JobLens AI Tool

Project Overview
JobLens — LLM-Powered Job Fit Analysis & Application Tracker
JobLens is a solo-developed automation tool that eliminates the manual grind of job hunting. It scrapes job descriptions directly from ATS platforms, runs a deep LLM-powered comparison against your CV, surfaces match points and gaps, and syncs everything to a Google Sheet for pipeline tracking. Beyond personal utility, the project serves as a technical sandbox for exploring prompt engineering, multi-source web scraping, and LLM-integrated workflow automation.
Role & Scope
Sole developer and product owner of the project. Led the full lifecycle from problem identification and system design to implementation, prompt iteration, and deployment. The project was designed to validate how LLM reasoning can be embedded into a structured product workflow — not just as a chatbot, but as a decision-support layer in a real automation pipeline.
Tech Stack
| Category | Technologies Used |
|---|---|
| Backend | FastAPI, Python |
| Frontend | Streamlit |
| AI Layer | Gemini API (LLM-powered CV vs JD analysis) |
| Scraping | Jina Reader, custom parsers for Greenhouse / Ashby / Lever / SmartRecruiters / Workday |
| Data Sync | Google Sheets API via gspread |
| Testing | Pytest (unit + integration, mocked and live) |
Key Challenges & Solutions
- Multi-ATS Scraping: Built platform-specific parsers for five major ATS providers with Jina Reader as a universal fallback, handling structural inconsistencies across job board HTML
- Prompt Versioning & Tuning: Maintained a versioned
analyzer_prompt.mdto track LLM behaviour changes across iterations — applying product iteration discipline to AI prompt design - Structured LLM Output: Engineered prompts to return consistent, parseable analysis (match points, gaps, improvement suggestions) rather than freeform text, enabling downstream Google Sheets sync
- Test Coverage: Separated unit tests (mocked, fast, always run) from integration tests (real network, run manually) to keep CI reliable without sacrificing coverage depth
Software Development Lifecycle
| Phase | Key Activities |
|---|---|
| Initiation | - Identified friction in manual CV-JD matching - Scoped core loop: scrape → analyze → track |
| Planning | - Designed modular services layer (read, analyze, sync) - Chose FastAPI for future API extensibility |
| Development & Testing | - Built iteratively with prompt tuning in parallel - Implemented pytest unit + integration test split |
| Release & Deployment | - Published with .env.example and clear README- Prompt versioning header added for traceability |
| Iteration & Impact | - Refined analyzer prompt across multiple versions - Expanded ATS scraper coverage based on real job hunt usage |
Project Structure
The tool follows a modular services architecture for maintainability and extensibility:
job-hunt-ai/
├── services/
│ ├── read.py # Fetches JD from URL — ATS-specific + Jina fallback
│ ├── aianalyzer.py # Gemini-powered CV vs JD comparison
│ └── updatesheet.py # Syncs results to Google Sheets via gspread
├── prompts/
│ └── analyzer_prompt.md # Versioned system prompt — edit to tune AI behaviour
├── tests/
│ ├── test_read.py # Unit tests — mocked, fast, always run
│ └── test_read_integration.py # Integration tests — real network, run manually
├── app.py # Streamlit UI — main entry point
├── main.py # FastAPI routes (future API use)
├── pyproject.toml
└── .env.example
GitHub Repository: JobLens (job-hunt-ai)
Design Decisions
Why FastAPI alongside Streamlit? Streamlit handles the immediate UI, but FastAPI was scaffolded from day one to keep the door open for exposing the analysis pipeline as an API — mirroring how real platform products separate frontend from backend contract.

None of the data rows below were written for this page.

Lemma empty_tables_wf : tables_wf empty_tables.
Proof.
  assert (forall A (x : A), ~ x ∈ []) as Hnil by (by intros A x ?%not_elem_of_nil).
  assert (forall A B (f : A -> B) (l : list A), l = [] -> f <$> l = []) as Hf by (by intros * ->).
  split; cbn.
  - destruct (os_create_ok (OSetLaws := str_laws)) as [Hw He].
    split; [done|by rewrite He|rewrite He; constructor|]. rewrite He. intros p Hp. by apply Hnil in Hp.
  - destruct (os_create_ok (OSetLaws := CC_laws)) as [Hw He].
    split; [done|by rewrite He|rewrite He; constructor|]. rewrite He. intros p Hp. by apply Hnil in Hp.
  - destruct (os_create_ok (OSetLaws := SB_laws)) as [Hw He].
    split; rewrite ?He; [done|constructor| | | |].
    + intros id. rewrite lookup_empty. split; [by intros [? [=]]|by intros ?%Hnil].
    + by intros id ?%Hnil.
    + intros id sb. by rewrite lookup_empty.
    + intros id sb ii p. by rewrite lookup_empty.
Qed.

Lemma new_SB_info_ok T a n :
  tables_wf T -> tables_room T -> sb_at T a = None ->
  exists T', new_SB_info T a n = Ok (T', SB_next T) /\ tables_wf T' /\
    sb_at T' a = Some (MkSBRef (SB_next T) a) /\
    os_elems (instrInfoTable T') =
      sset_insert SB_addr fast_cmp (MkSBRef (SB_next T) a) (os_elems (instrInfoTable T)) /\
    SB_store T' = <[SB_next T := MkSBInfo (Z.of_nat n) (replicate n (MkInstrInfo 0 0 None))]>
                    (SB_store T) /\
    CC_table T' = CC_table T /\ CC_store T' = CC_store T /\
    stringTable T' = stringTable T /\ str_next T' = str_next T /\ SB_next T' = S (SB_next T).
Proof.
  intros HT (_ & _ & Hroom) Hnone. unfold new_SB_info, sb_at in *. rewrite Hnone.
  destruct HT as [Hstr Hcc Hsb]. pose proof Hsb as [Hw Hid Hlive Hnext Hsl Hp].
  rewrite os_lookup_ok in Hnone by done. apply sset_lookup_None in Hnone.
  destruct (os_insert_ok (instrInfoTable T) (MkSBRef (SB_next T) a)) as (t' & -> & Hw' & He);
    [done..|].
  cbn [tl_assert rbind]. eexists. split; [done|].
  assert (sb_wf t' (<[SB_next T := MkSBInfo (Z.of_nat n) (replicate n (MkInstrInfo 0 0 None))]>
    (SB_store T)) (S (SB_next T)) (length (CC_store T))) as Hsb'.
  { split; [done|..].
    - rewrite He, sset_insert_perm. simpl. apply NoDup_cons. split; [|done].
      intros Hbad. apply Hnext in Hbad. lia.
    - intros id. rewrite lookup_insert_is_Some', Hlive, He, sset_insert_perm.
      simpl. rewrite elem_of_cons. naive_solver.
    - intros id. rewrite He, sset_insert_perm. simpl. rewrite elem_of_cons.
      intros [->|Hx]; [lia|]. apply Hnext in Hx. lia.
    - intros id sb [[<- <-]|[_ Hs]]%lookup_insert_Some; [by simpl; rewrite length_replicate|].
      by eapply Hsl.
    - intros id sb ii p [[<- <-]|[_ Hs]]%lookup_insert_Some Hin Hpar; [|by eapply Hp].
      simpl in Hin. apply elem_of_replicate in Hin as [-> _]. done. }
  split; [by split|]. split; [|done].
  assert (os_lookup t' a = sset_lookup SB_addr fast_cmp a (os_elems t')) as Hlk
    by (by rewrite os_lookup_ok).
  cbn [set_SB instrInfoTable]. rewrite Hlk.
  apply sset_lookup_elem; [apply _|by apply os_ordered|].
  rewrite He, sset_insert_elem, fast_cmp_zero. auto.
Qed.

(** Discarding a superblock. *)
Lemma cg_discard_ok T n_used a r :
  tables_wf T -> tables_room T -> 0 < n_used -> sb_at T a = Some r ->
  exists T', cg_discard_superblock_info T n_used a = Ok T' /\ tables_wf T' /\
    sb_at T' a = None /\
    os_elems (instrInfoTable T') =
      sset_remove SB_addr fast_cmp a (os_elems (instrInfoTable T)) /\
    SB_store T' = delete (sb_id r) (SB_store T) /\ CC_table T' = CC_table T /\
    CC_store T' = CC_store T /\ stringTable T' = stringTable T /\ str_next T' = str_next T /\
    SB_next T' = SB_next T.
Proof.
  intros HT (_ & _ & Hroom) Hn Hr. pose proof Hr as [Hin Ha]%sb_at_elem; [|done].
  unfold cg_discard_superblock_info, sb_at in *. destruct HT as [Hstr Hcc Hsb].
  pose proof Hsb as [Hw Hid Hlive Hnext Hsl Hp].
  rewrite (proj2 (Z.ltb_lt _ _) Hn). cbn [tl_assert rbind].
  destruct (os_remove_ok (instrInfoTable T) a) as (t' & -> & Hw' & He); [done|lia|].
  rewrite os_lookup_ok in Hr by done. rewrite Hr. cbn [rbind]. eexists. split; [done|].
  pose proof (os_ordered _ Hw) as Ho. apply list_elem_of_split in Hin as (xs & ys & Hxy).
  assert (os_elems t' = xs ++ ys) as He'.
  { rewrite He, Hxy, sset_remove_mid; [done|apply _|by rewrite <- Hxy|].
    by rewrite fast_cmp_zero. }
  rewrite Hxy, fmap_app, fmap_cons in Hid. apply NoDup_app in Hid as (Hid1 & Hid2 & Hid3).
  apply NoDup_cons in Hid3 as [Hid3 Hid4].
  assert (forall id, id ∈ sb_id <$> os_elems t' <->
                     id ∈ sb_id <$> os_elems (instrInfoTable T) /\ id <> sb_id r) as Hids.
  { intros id. rewrite He', Hxy, !fmap_app, fmap_cons, !elem_of_app, elem_of_cons.
    split; [|naive_solver]. intros [H|H]; (split; [tauto|]); intros ->; [|done].
    apply (Hid2 _ H). by left. }
  split; [split; [done|done|split; cbn; [done|..]]|split; [|done]].
  - rewrite He', fmap_app. apply NoDup_app. split; [done|]. split; [|done].
    intros x Hx Hy. apply (Hid2 x Hx). by right.
  - intros id. rewrite lookup_delete_is_Some, Hlive, Hids. naive_solver.
  - intros id [Hx _]%Hids. auto.
  - intros id sb [_ Hs]%lookup_delete_Some. by eapply Hsl.
  - intros id sb ii p [_ Hs]%lookup_delete_Some. by eapply Hp.
  - assert (os_lookup t' a = sset_lookup SB_addr fast_cmp a (os_elems t')) as Hlk
      by (by rewrite os_lookup_ok).
    cbn [set_SB instrInfoTable]. rewrite Hlk. apply sset_lookup_None. rewrite He.
    apply Forall_forall. intros x Hx. unfold sset_remove in Hx.
    apply list_elem_of_In, List.filter_In in Hx as [_ Hx]. by destruct (Z.eqb_spec (fast_cmp a (SB_addr x)) 0).
Qed.

(** Filling an instruction slot: the node is readable afterwards and points to
    the line of its address; other slots and superblocks are untouched. *)
Lemma setup_InstrInfo_ok di T id sb i addr len :
  debug_info_ok di -> tables_wf T -> tables_room T ->
  SB_store T !! id = Some sb -> 0 <= i < n_instrs sb ->
  exists T' l, setup_InstrInfo di T id i addr len = Ok (T', i + 1, (id, Z.to_nat i)) /\
    tables_wf T' /\
    instrInfoTable T' = instrInfoTable T /\ SB_next T' = SB_next T /\
    l ∈ os_elems (CC_table T') /\ loc_of l = debug_loc di addr /\
    SB_store T' = <[id := MkSBInfo (n_instrs sb)
       (<[Z.to_nat i := MkInstrInfo addr (u8 len) (Some (lcc_addr l))]> (instrs sb))]> (SB_store T) /\
    (exists T1, get_lineCC di T addr = Ok (T1, l) /\ CC_table T' = CC_table T1 /\
       CC_store T' = CC_store T1 /\ str_next T' = str_next T1) /\
    (exists tail, CC_store T' = CC_store T ++ tail /\ (length tail <= 1)%nat) /\
    (str_next T' <= str_next T + 2)%nat.
Proof.
  intros Hdi HT Hroom Hsb Hi. unfold setup_InstrInfo.
  rewrite (proj2 (Z.leb_le _ _)) by lia. cbn [tl_assert rbind].
  rewrite Hsb, (proj2 (Z.ltb_lt _ _)) by lia. cbn [tl_assert rbind].
  destruct (get_lineCC_ok di T addr Hdi HT Hroom) as (T1 & l & Hget & HT1 & Hl).
  rewrite Hget. cbn [rbind]. pose proof (lf_sb _ _ _ _ _ Hl) as (Hi1 & Hs1 & Hn1).
  rewrite Hs1, Hsb. pose proof (bw_slots _ _ _ _ (tw_sb _ HT) _ _ Hsb) as Hlen.
  rewrite arr_set_in by lia. cbn [rbind]. eexists _, l. split; [done|].
  assert (l ∈ os_elems (CC_table T1)) as Hin by (apply (lf_elems _ _ _ _ _ Hl); by left).
  split; [|split; [done|split; [done|split; [done|split; [apply Hl|split; [done|]]]]]].
  - pose proof HT1 as [Hstr Hcc Hsb1]. split; cbn; [done|done|].
    pose proof Hsb1 as [Hw Hid Hlive Hnext Hsl Hp]. rewrite Hs1 in *. split; [done|done|..].
    + intros id'. rewrite lookup_insert_is_Some', Hlive. split; [|tauto].
      intros [<-|H]; [|done]. by apply Hlive.
    + done.
    + intros id' sb' [[<- <-]|[_ H]]%lookup_insert_Some; cbn; [by rewrite length_insert|eauto].
    + intros id' sb' ii p [[<- <-]|[_ H]]%lookup_insert_Some; [|by eapply Hp]. cbn.
      intros Hii Hpar. apply list_elem_of_lookup in Hii as [k Hk].
      apply list_lookup_insert_Some in Hk as [(_ & <- & _)|[_ Hk]].
      * injection Hpar as <-. by apply (cw_in _ _ _ Hcc).
      * eapply Hp; [done| |done]. by eapply list_elem_of_lookup_2.
  - split; [by exists T1|]. cbn. split; [|pose proof (lf_str _ _ _ _ _ Hl); lia].
    destruct (lf_store _ _ _ _ _ Hl) as [[_ ->]|(_ & -> & _)];
      [by exists []; rewrite app_nil_r; split; [|simpl; lia]|by eexists].
Qed.

(** What a successful [setup_InstrInfo] returned. *)
Lemma setup_InstrInfo_inv di T id i addr len T' i' n :
  setup_InstrInfo di T id i addr len = Ok (T', i', n) ->
  i' = i + 1 /\ n = (id, Z.to_nat i) /\ 0 <= i /\
  exists p, load_inode T' n = Ok (MkInstrInfo addr (u8 len) (Some p)).
Proof.
  unfold setup_InstrInfo. intros H. apply rbind_ok in H as ([] & Hi & H).
  apply tl_assert_ok, Z.leb_le in Hi. destruct (SB_store T !! id) as [sb0|]; [|done].
  apply rbind_ok in H as ([] & _ & H). apply rbind_ok in H as ([T1 l] & _ & H).
  destruct (SB_store T1 !! id) as [sb|]; [|done].
  apply rbind_ok in H as (slots & Hs & H). injection H as <- <- <-.
  apply arr_set_ok in Hs as [Hs ->]. split; [done|]. split; [done|]. split; [done|].
  exists (lcc_addr l). unfold load_inode. cbn [fst snd SB_store set_SB].
  rewrite lookup_insert_eq. cbn [instrs]. by rewrite list_lookup_insert_eq by lia.
Qed.

(** ** Theorems *)

(** [get_perm_string] interns: it never fails on a well-formed table with
    room, returns a pointer to the requested characters, and for any two
    requests made one after the other the pointers are equal exactly when the
    strings are, which is what the pointer comparisons of the output routine
    rely on. *)
Theorem get_perm_string_interns (T : cg_tables) (s1 s2 : string) :
  tables_wf T -> tables_room T -> no_nul s1 -> no_nul s2 ->
  exists T1 p1 T2 p2,
    get_perm_string T s1 = Ok (T1, p1) /\ get_perm_string T1 s2 = Ok (T2, p2) /\
    tables_wf T2 /\ ps_chars p1 = s1 /\ ps_chars p2 = s2 /\
    (ps_addr p1 = ps_addr p2 <-> s1 = s2).
Proof.
  intros [Hstr Hcc Hsb] (Hr & _) H1 H2.
  destruct (get_perm_string_ok T s1 Hstr H1) as (t1 & n1 & p1 & E1 & Hw1 & Hp1 & Hc1 & Hs1 & Hn1);
    [lia|].
  destruct (get_perm_string_ok (set_stringTable T t1 n1) s2 Hw1 H2)
    as (t2 & n2 & p2 & E2 & Hw2 & Hp2 & Hc2 & Hs2 & Hn2); [cbn; lia|].
  eexists _, p1, _, p2. split; [exact E1|]. split; [exact E2|]. cbn in Hs2.
  split; [|split; [done|split; [done|]]].
  - split; cbn; [done| |done]. eapply cc_wf_mono; [|done]. auto.
  - rewrite (str_wf_inj _ _ _ _ Hw2 (Hs2 _ Hp1) Hp2). by rewrite Hc1, Hc2.
Qed.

Why prompt versioning? LLM behaviour drifts as prompts are edited. Treating analyzer_prompt.md as a versioned artifact — with a header tracking iteration history — applies standard product changelog discipline to AI behaviour management.
Why split unit and integration tests? Mocked unit tests run on every change without network dependency. Integration tests hit real ATS URLs and are run manually before releases. This mirrors CI/CD practices in production pipelines.